> [Try it] Write out only the opening lines of the entries, through the line with "exists b', col_loop".

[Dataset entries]
--
Lemma col_loop_ok f (g : Z -> option Z) n : forall col base b, 0 <= base + col -> base + col + Z.of_nat n <= Z.of_nat (length b) ->
  (forall c, col <= c < col + Z.of_nat n -> f c = Ok (g c)) ->
  exists b', col_loop n col base f b = Ok b' /\ length b' = length b /\
    forall k : nat, b' !! k = (fun v => if span (base + col) (Z.of_nat n) (Z.of_nat k) then default v (g (Z.of_nat k - base)) else v) <$> b !! k.
Proof.
  induction n as [|n IH]; intros col base b Hlo Hhi Hf; cbn [col_loop].
  { exists b. split; [done|]. split; [done|]. intros k. destruct (b !! k); [|done]. cbn. destruct (span _ _ _) eqn:E; [|done]. apply span_iff in E. lia. }
  rewrite Hf, bind_ok by lia.
  set (b1 := match g col with Some v => <[Z.to_nat (base + col) := v]> b | None => b end).
  assert (match g col with Some v => px_set b (base + col) v | None => Ok b end = Ok b1) as -> by (unfold b1; destruct (g col); [by apply px_set_ok; lia|done]).
  assert (length b1 = length b) as Hl by (unfold b1; destruct (g col); [apply length_insert|done]).
  assert (forall k : nat, b1 !! k = (fun v => if Z.of_nat k =? base + col then default v (g col) else v) <$> b !! k) as Hb1.
  { intros k. unfold b1. destruct (Z.eqb_spec (Z.of_nat k) (base + col)) as [E|E].
    - assert (k = Z.to_nat (base + col)) as -> by lia. destruct (lookup_lt_is_Some_2 b (Z.to_nat (base + col))) as [v Ev]; [lia|]. rewrite Ev.
      destruct (g col); [by rewrite list_lookup_insert_eq by lia|done].
    - destruct (g col); [rewrite list_lookup_insert_ne by lia|]; by destruct (b !! k). }
  rewrite bind_ok. destruct (IH (col + 1) base b1) as (b' & E & Hl' & Hb'); [lia|lia|intros c Hc; apply Hf; lia|]. exists b'. split; [done|]. split; [congruence|].
  intros k. rewrite Hb', Hb1. destruct (b !! k) as [v|]; [|done]. cbn. f_equal. rewrite Nat2Z.inj_succ, <- Z.add_1_r, span_split by lia. replace (base + (col + 1)) with (base + col + 1) by lia.
  destruct (Z.eqb_spec (Z.of_nat k) (base + col)) as [Ek|Ek]; cbn [orb]; [|done]. destruct (span (base + col + 1) _ _) eqn:Es; [apply span_iff in Es; lia|]. by replace (Z.of_nat k - base) with col by lia.
Qed.

(** A word of a row, by its row and column. *)
Lemma word_split pitch tx w r k : 0 <= tx -> tx + w <= pitch -> 0 < pitch ->
  span (r * pitch + tx) w k = (k / pitch =? r) && span tx w (k mod pitch).
Proof.
  intros Htx Hw Hp. pose proof (Z.div_mod k pitch). pose proof (Z.mod_pos_bound k pitch). apply eq_true_iff_eq. rewrite andb_true_iff, !span_iff, Z.eqb_eq. split.
  - intros Hk. assert (k / pitch = r) as E; [|split; [done|nia]]. symmetry. apply (Z.div_unique k pitch r (k - r * pitch)); [left; lia|lia].
  - intros [<- Hm]. nia.
Qed.

Definition in_block (tx w ty h pitch k : Z) : bool := span ty h (k / pitch) && span tx w (k mod pitch).

Lemma row_loop_ok f (g : Z -> Z -> option Z) tx ty pitch w n : forall row b, 0 <= tx -> tx + Z.of_nat w <= pitch -> 0 < pitch -> 0 <= ty + row -> 0 <= row ->
  (ty + row + Z.of_nat n) * pitch <= Z.of_nat (length b) <= 2 ^ 30 ->
  (forall r c, row <= r < row + Z.of_nat n -> 0 <= c < Z.of_nat w -> f r c = Ok (g r c)) ->
  exists b', row_loop n row tx ty pitch w f b = Ok b' /\ length b' = length b /\
    forall k : nat, b' !! k = (fun v => if in_block tx (Z.of_nat w) (ty + row) (Z.of_nat n) pitch (Z.of_nat k) then default v (g (Z.of_nat k / pitch - ty) (Z.of_nat k mod pitch - tx)) else v) <$> b !! k.
Proof.
  induction n as [|n IH]; intros row b Htx Hw Hp Hty Hrow Hb Hf; cbn [row_loop].
  { exists b. split; [done|]. split; [done|]. intros k. destruct (b !! k); [|done]. cbn. unfold in_block. destruct (span (ty + row) _ _) eqn:E; [apply span_iff in E; lia|done]. }
  rewrite Nat2Z.inj_succ in *. rewrite int_arith_ok by nia. rewrite bind_ok, int_arith_ok by nia. rewrite bind_ok.
  destruct (col_loop_ok (f row) (g row) w 0 ((ty + row) * pitch + tx) b) as (b1 & E1 & Hl1 & Hb1); [nia|nia|intros c Hc; apply Hf; lia|]. rewrite E1, bind_ok.
  destruct (IH (row + 1) b1) as (b' & E & Hl' & Hb'); [done|done|done|lia|lia|rewrite Hl1; lia|intros r c Hr Hc; apply Hf; lia|]. exists b'. split; [done|]. split; [congruence|].
  intros k. rewrite Hb', Hb1. destruct (b !! k) as [v|]; [|done]. cbn. f_equal. unfold in_block. rewrite Z.add_0_r, word_split by done.
  rewrite <- Z.add_1_r, (span_split (ty + row)) by lia. replace (ty + (row + 1)) with (ty + row + 1) by lia.
  destruct (Z.eqb_spec (Z.of_nat k / pitch) (ty + row)) as [Er|Er]; cbn [orb andb]; [|done].
  destruct (span (ty + row + 1) _ _) eqn:Es; [apply span_iff in Es; lia|]. cbn [andb]. destruct (span tx _ _); [|done].
  f_equal. f_equal; [lia|]. pose proof (Z.div_mod (Z.of_nat k) pitch). nia.
Qed.

(** A block of rows inside the target is a picture. *)
Lemma row_loop_paint s b f g tx ty w h : good_target s -> buffers s !! gui_get_target_buffer s = Some b ->
  0 <= tx -> 0 <= ty -> 0 <= w -> 0 <= h -> tx + w <= gui_get_target_width s -> ty + h <= gui_get_target_height s ->
  (forall r c, 0 <= r < h -> 0 <= c < w -> f r c = Ok (g r c)) ->
  exists b', row_loop (Z.to_nat h) 0 tx ty (gui_get_target_pitch s) (Z.to_nat w) f b = Ok b' /\
    set_buffer s (gui_get_target_buffer s) b' = paint s (fun x y => if in_rect (tx + r_ox s) (ty + r_oy s) w h x y then g (y - (ty + r_oy s)) (x - (tx + r_ox s)) else None).
Proof.
  intros [_ (b0 & Eb & Hl) Hw0 Hh0 Hp _] Eb' Htx Hty Hw Hh Htw Hth Hf. assert (b0 = b) as -> by congruence.
  destruct (row_loop_ok f g tx ty (gui_get_target_pitch s) (Z.to_nat w) (Z.to_nat h) 0 b) as (b' & E & Hl' & Hb'); try lia; [nia|intros r c Hr Hc; apply Hf; lia|].
  exists b'. split; [done|]. unfold paint. rewrite Eb. f_equal. apply list_eq. intros k. rewrite Hb', painted_lookup. destruct (b !! k) as [v|]; [|done]. cbn. f_equal.
  set (c := Z.of_nat k mod gui_get_target_pitch s). set (r := Z.of_nat k / gui_get_target_pitch s).
  assert (in_rect (tx + r_ox s) (ty + r_oy s) w h (c + r_ox s) (r + r_oy s) = in_block tx (Z.of_nat (Z.to_nat w)) (ty + 0) (Z.of_nat (Z.to_nat h)) (gui_get_target_pitch s) (Z.of_nat k)) as ->.
  { apply eq_true_iff_eq. unfold in_block, in_rect. rewrite !andb_true_iff, !span_iff, !Z.leb_le, !Z.ltb_lt. fold c r. lia. }
  destruct (in_block _ _ _ _ _ _) eqn:Ei.
  - unfold in_block in Ei. rewrite andb_true_iff, !span_iff in Ei. fold c r in Ei. rewrite (proj2 (Z.ltb_lt c _)), (proj2 (Z.ltb_lt r _)) by lia. cbn [andb]. f_equal. f_equal; lia.
  - by destruct (_ && _).
Qed.

(** ** Points and rectangles *)

Lemma good_near s : good_target s -> near (r_ox s) /\ near (r_oy s) /\ 0 <= gui_get_target_width s <= 2 ^ 28 /\ 0 <= gui_get_target_height s <= 2 ^ 28.
Proof. intros [_ _ Hw Hh Hp Ho]. unfold near. lia. Qed.

Lemma draw_pixel_ok s x y color : good_target s -> near x -> near y -> draw_pixel s x y color = Ok (paint s (point x y color)).
Proof.
  intros Hs Hx Hy. destruct (good_near s Hs) as (Hox & Hoy & Hw & Hh). unfold near in *. unfold draw_pixel. rewrite (int_arith_ok (x - r_ox s)) by lia. rewrite bind_ok, (int_arith_ok (y - r_oy s)) by lia. rewrite bind_ok.
  assert (forall P : Prop, (P -> 0 <= x - r_ox s < gui_get_target_width s -> 0 <= y - r_oy s < gui_get_target_height s -> False) -> P -> paint s (point x y color) = s) as Hout.
  { intros P HP EP. apply paint_none; [done|]. intros x' y' Hx' Hy'. unfold point. destruct (Z.eqb_spec x' x) as [->|]; [|done]. destruct (Z.eqb_spec y' y) as [->|]; [|done]. by destruct (HP EP). }
  destruct ((x - r_ox s <? 0) || _) eqn:E1; [rewrite orb_true_iff, Z.ltb_lt, Z.leb_le in E1; by rewrite (Hout _ ltac:(lia) E1)|].
  destruct ((y - r_oy s <? 0) || _) eqn:E2; [rewrite orb_true_iff, Z.ltb_lt, Z.leb_le in E2; by rewrite (Hout _ ltac:(lia) E2)|].
  b2p. pose proof Hs as [Ht (b & Eb & Hl) Hwp _ Hp _]. rewrite (proj2 (Z.eqb_neq _ _)) by done. rewrite int_arith_ok by nia. rewrite bind_ok, int_arith_ok by nia. rewrite bind_ok.
  unfold get_buffer. rewrite Eb. cbn [of_option]. rewrite bind_ok, px_set_ok by nia. rewrite bind_ok. unfold paint. rewrite Eb. do 2 f_equal. apply list_eq. intros k.
  rewrite painted_lookup. set (p := gui_get_target_pitch s) in *. set (i := (y - r_oy s) * p + (x - r_ox s)).
  assert ((Z.of_nat k =? i) = (Z.of_nat k mod p + r_ox s =? x) && (Z.of_nat k / p + r_oy s =? y)) as Ek.
  { pose proof (word_split p (x - r_ox s) 1 (y - r_oy s) (Z.of_nat k) ltac:(lia) ltac:(lia) ltac:(lia)) as Hs1. fold i in Hs1.
    pose proof (span_iff i 1 (Z.of_nat k)) as H1'. rewrite Hs1, andb_true_iff, span_iff, Z.eqb_eq in H1'. apply eq_true_iff_eq. rewrite andb_true_iff, !Z.eqb_eq. lia. }
  unfold point. rewrite <- Ek. destruct (Z.eqb_spec (Z.of_nat k) i) as [E|E].
  - symmetry in Ek. apply andb_true_iff in Ek as [Ex Ey]. b2p. rewrite (proj2 (Z.ltb_lt (Z.of_nat k mod p) _)), (proj2 (Z.ltb_lt (Z.of_nat k / p) _)) by lia. assert (k = Z.to_nat i) as -> by lia.
    rewrite list_lookup_insert_eq by nia. destruct (lookup_lt_is_Some_2 b (Z.to_nat i)) as [v ->]; [nia|done].
  - assert (0 <= i) by nia. rewrite list_lookup_insert_ne by lia. destruct (b !! k); cbn; [|done]. by repeat case_match.
Qed.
--
> [Result for this exercise]
Lemma col_loop_ok f (g : Z -> option Z) n : forall col base b, 0 <= base + col -> base + col + Z.of_nat n <= Z.of_nat (length b) ->
  (forall c, col <= c < col + Z.of_nat n -> f c = Ok (g c)) ->
  exists b', col_loop n col base f b = Ok b' /\ length b' = length b /\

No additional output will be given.